For Mariko Terasaki Miller, leafing through her father's diaries and looking at the pages of Japanese characters was a longtime ritual.
Miller and her mother, Gwen Harold Terasaki, could not read the writing, but they were content to study the simple ink sketches of mountain ranges and family photographs and to point out the only Japanese words they knew--their names.
Translation was out of the question.
Hidenari Terasaki, Miller's father, had been a Japanese diplomat and head of Western intelligence stationed in Washington when the United States entered World War II. The family was interned and sent to Japan six months later. The diaries were Hidenari Terasaki's personal account of the war years, and the women feared that translation might reveal sensitive political information or that his recollections might be too personal for even his family to read.
But in 1987, Gwen Terasaki fell ill and Miller, encouraged by her son Cole, started to contemplate translation. Three years later, Miller was finally able to read her father's journals, and she discovered that her family treasure was a missing link in 20th-Century history.
Among Hidenari Terasaki's poems, sketches and musings about his family is the only known record of Emperor Hirohito's opinions on what started the war. And the documents have added to the historical debate over whether the emperor could have intervened to prevent the fighting. (In interviews before his death in 1989, Hirohito said he was powerless to stop the conflict.)
"This diary is interesting to anyone curious about Japanese history and the 1,500-year-old Imperial system," said Gordon Berger, an Asian history professor at USC.
"It is in a very informal style, and one has the feeling of hearing the emperor, who was considered a supreme being, talk in his living room as he remembers the war."
Hidenari Terasaki spent the 10 years before that war immersing himself in American culture. He was a graduate student at Brown University. He met Gwen Harold in Washington in 1930 and married her the next year. Miller said her father loved the United States and was devastated by the outbreak of war and his family's subsequent exile. Miller, an only child, was 9 when the family arrived in Japan in 1942.

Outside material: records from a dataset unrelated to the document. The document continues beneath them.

(** * Storage core of the laboratory notebook server

    A shallow embedding of [server/storage.ts] (the [IStorage] interface with
    its two implementations, [DatabaseStorage] and [MemStorage]) and of the
    table declarations of [shared/schema.ts], followed by the properties of
    the repository layer: cascade deletion, search, the owner/collaborator
    union, partial updates, absent ids, creation and collaborator rows.

    Conventions of the embedding.
    - A JavaScript [number] used as an id or as a counter is a [Z]; the
      counters are incremented far below the range where doubles stop being
      exact, and that range is not modelled. The columns of the relational
      backend that hold such numbers are 32-bit ([DatabaseStorage.in_int4]),
      and there the range is modelled.
    - A [Date] is a [Z] (an instant); every operation that reads the clock
      ([new Date()], [defaultNow()]) takes the instant as an argument [now].
    - A [text] column or JavaScript string is a [string] of 8-bit characters,
      read as ASCII text: [toLowerCase], [trim] and the [_] of [LIKE] are
      modelled on ASCII, and a theorem whose truth depends on what they do
      outside ASCII carries the hypothesis [Str.is_ascii].
    - A nullable column, or an optional property, is an [option]; a
      [Partial<T>] has one [option] per property of [T] ([None]: the key is
      absent from the object).
    - [Promise]s are awaited one after the other, so the asynchronous methods
      are sequential state transformers. *)

From Stdlib Require Import ZArith List String Ascii Bool Lia Permutation.
Import ListNotations.

Local Open Scope Z_scope.
Local Open Scope string_scope.

Set Implicit Arguments.

(** ** Strings *)

Module Str.

(** [String.prototype.toLowerCase], on ASCII. *)
Definition lower_ascii (c : ascii) : ascii :=
  let n := nat_of_ascii c in
  if (Nat.leb 65 n && Nat.leb n 90)%bool then ascii_of_nat (n + 32) else c.

Fixpoint toLowerCase (s : string) : string :=
  match s with
  | EmptyString => EmptyString
  | String c r => String (lower_ascii c) (toLowerCase r)
  end.

Fixpoint startsWith (s p : string) {struct p} : bool :=
  match p, s with
  | EmptyString, _ => true
  | String a p', String b s' => Ascii.eqb a b && startsWith s' p'
  | String _ _, EmptyString => false
  end.

(** [hay.includes(needle)]: [needle] occurs in [hay] as a substring. *)
Fixpoint includes (hay needle : string) : bool :=
  startsWith hay needle ||
  match hay with
  | EmptyString => false
  | String _ r => includes r needle
  end.

(** The strings on which the operations of this module are those of
    JavaScript and of PostgreSQL character for character: ASCII text. *)
Fixpoint is_ascii (s : string) : bool :=
  match s with
  | EmptyString => true
  | String c r => Nat.ltb (nat_of_ascii c) 128 && is_ascii r
  end.

(** JavaScript truthiness of a string: only the empty string is falsy. *)
Definition truthy (s : string) : bool :=
  match s with EmptyString => false | String _ _ => true end.

(** [String.prototype.trim] leaves nothing of an ASCII string: every
    character is white space (space, tab, line feed, vertical tab, form
    feed, carriage return). Used by the search route of [routes.ts]. *)
Definition is_space (c : ascii) : bool :=
  let n := nat_of_ascii c in
  (Nat.eqb n 32 || (Nat.leb 9 n && Nat.leb n 13))%bool.

Fixpoint blank (s : string) : bool :=
  match s with
  | EmptyString => true
  | String c r => is_space c && blank r
  end.

(** SQL [LIKE] of PostgreSQL, as reached through drizzle's [like]: the
    comparison is case sensitive, [%] matches any run of characters, [_]
    any one character and a backslash quotes the next pattern character.
    A pattern ending in an unquoted backslash is rejected by the server;
    the patterns built by the search methods always end in [%], so that
    branch (answered [false] here) is never taken. *)
Fixpoint like (s p : string) {struct p} : bool :=
  match p with
  | EmptyString => negb (truthy s)
  | String c p' =>
      if Ascii.eqb c "%"%char then
        (fix skip (t : string) : bool :=
           like t p' ||
           match t with
           | EmptyString => false
           | String _ t' => skip t'
           end) s
      else if Ascii.eqb c "_"%char then
        match s with
        | EmptyString => false
        | String _ s' => like s' p'
        end
      else if Ascii.eqb c "\"%char then
        match p' with
        | EmptyString => false
        | String d p'' =>
            match s with
            | EmptyString => false
            | String e s' => Ascii.eqb d e && like s' p''
            end
        end
      else
        match s with
        | EmptyString => false
        | String e s' => Ascii.eqb c e && like s' p'
        end
  end.

(** The template literal [`%${query}%`]. *)
Definition searchTerm (query : string) : string := "%" ++ query ++ "%".

End Str.

(** ** The JavaScript [Map<number, V>]

    Entries are kept in insertion order, which is the order in which
    [values()] yields them; [set] on a key that is present replaces the value
    in place, [delete] reports whether the key was present. *)

Module JsMap.
Section Ops.
Variable V : Type.

Definition t : Type := list (Z * V).

Definition empty : t := [].

Fixpoint get (k : Z) (m : t) : option V :=
  match m with
  | [] => None
  | (k', v) :: r => if Z.eqb k k' then Some v else get k r
  end.

Definition has (k : Z) (m : t) : bool :=
  match get k m with Some _ => true | None => false end.

Fixpoint set (k : Z) (v : V) (m : t) : t :=
  match m with
  | [] => [(k, v)]
  | (k', v') :: r =>
      if Z.eqb k k' then (k, v) :: r else (k', v') :: set k v r
  end.

Fixpoint remove (k : Z) (m : t) : t :=
  match m with
  | [] => []
  | (k', v') :: r => if Z.eqb k k' then r else (k', v') :: remove k r
  end.

(** [m.delete(k)]: the answer and the map afterwards. *)
Definition delete (k : Z) (m : t) : bool * t := (has k m, remove k m).

Definition keys (m : t) : list Z := map fst m.

(** [Array.from(m.values())]. *)
Definition values (m : t) : list V := map snd m.
End Ops.

Arguments empty {V}.
End JsMap.

(** ** The entity model ([shared/schema.ts])

    One record per table row type ([$inferSelect]), one per insert shape
    (the zod insert schema, with the store-assigned columns omitted) and one
    per partial insert shape. *)

Module Schema.

Record User := mkUser {
  u_id : Z;
  u_username : string;
  u_password : string;
  u_displayName : string;
  u_role : option string;
  u_avatarUrl : option string;
  u_createdAt : Z }.

Record InsertUser := mkInsertUser {
  iu_username : string;
  iu_password : string;
  iu_displayName : string;
  iu_role : option string;
  iu_avatarUrl : option string }.

Record Project := mkProject {
  p_id : Z;
  p_name : string;
  p_description : option string;
  p_createdAt : Z;
  p_updatedAt : Z;
  p_ownerId : Z }.

Record InsertProject := mkInsertProject {
  ip_name : string;
  ip_description : option string;
  ip_ownerId : Z }.

Record PartialProject := mkPartialProject {
  pp_name : option string;
  pp_description : option (option string);
  pp_ownerId : option Z }.

Record Experiment := mkExperiment {
  e_id : Z;
  e_name : string;
  e_description : option string;
  e_projectId : Z;
  e_createdAt : Z;
  e_updatedAt : Z }.

Record InsertExperiment := mkInsertExperiment {
  ie_name : string;
  ie_description : option string;
  ie_projectId : Z }.

Record PartialExperiment := mkPartialExperiment {
  pe_name : option string;
  pe_description : option (option string);
  pe_projectId : option Z }.

Record Note := mkNote {
  n_id : Z;
  n_title : string;
  n_content : option string;
  n_experimentId : Z;
  n_authorId : Z;
  n_createdAt : Z;
  n_updatedAt : Z }.

Record InsertNote := mkInsertNote {
  in_title : string;
  in_content : option string;
  in_experimentId : Z;
  in_authorId : Z }.

Record PartialNote := mkPartialNote {
  pn_title : option string;
  pn_content : option (option string);
  pn_experimentId : option Z;
  pn_authorId : option Z }.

Soon after their arrival, Miller was taken out of grade school and hidden so she would not be conscripted to manufacture weapons. Gwen Terasaki's fingernails stopped growing because she was malnourished, making her fingertips bleed. Family pets were killed to save food. Miller and her parents suffered frostbite on their hands and feet. Hidenari Terasaki had several strokes, but he continued to write.
After the war, Hidenari Terasaki was Hirohito's interpreter and liaison for the Imperial Court, the Japanese government and Allied Occupation headquarters. He recorded the emperor's words before the war crime trials started at the end of 1946.
In 1949, Miller and her mother returned to Gwen Terasaki's birthplace in Johnson City, Tenn., to enroll Mariko in college. Gwen Terasaki's attempts to return to her ailing husband were thwarted by the outbreak of the Korean War, and he died in 1951.
It wasn't until 1958, when Gwen Terasaki was on a book tour in Tokyo for "Bridge to the Sun," an account of her family's war experience, that she collected her husband's diaries from her brother-in-law, Taira Terasaki.
For years, Gwen Terasaki kept the diaries in an engraved Chinese trunk in her Tennessee home. They were wrapped in two furoshikis, the cloth she placed around her husband's shoulders on chilly afternoons in Japan.
"We talked about (getting translations) all the time, my mother and I," said Miller, 58, from her home in Casper, Wyo., where she lives alone.
"I was just so busy being a mother to my four boys. But mother felt (the journals) were a part of my father and they belonged with her. Every time I would say let's do this or that, she would say, 'No, let's just keep them here.'
"My mother was the wife of a diplomat, and she was careful of not commenting on anything. (My father) could have written down something official that we would not have wanted to come out, and we assumed they (the diaries) were very private. . . . She belonged to another age where caution was her training. . . . The caution of my mother was just something I respected."
In the summer of 1986, Gwen Terasaki suffered a series of small strokes and moved into Miller's Wyoming house. Miller carried her father's diaries on the flight to Casper.
Two years later, Miller's son Cole, who lives in Los Angeles, provided the impetus to get the diaries translated.
"When I went home that Christmas," said Cole Miller, "I said, 'I want to find out what's in these.' Otherwise I'd never get to know (my grandfather). So my mother entrusted them to me. . . . I took them to ( one) I thought was the best in East Asian history."
That person was Gordon Berger, and he did the initial translations.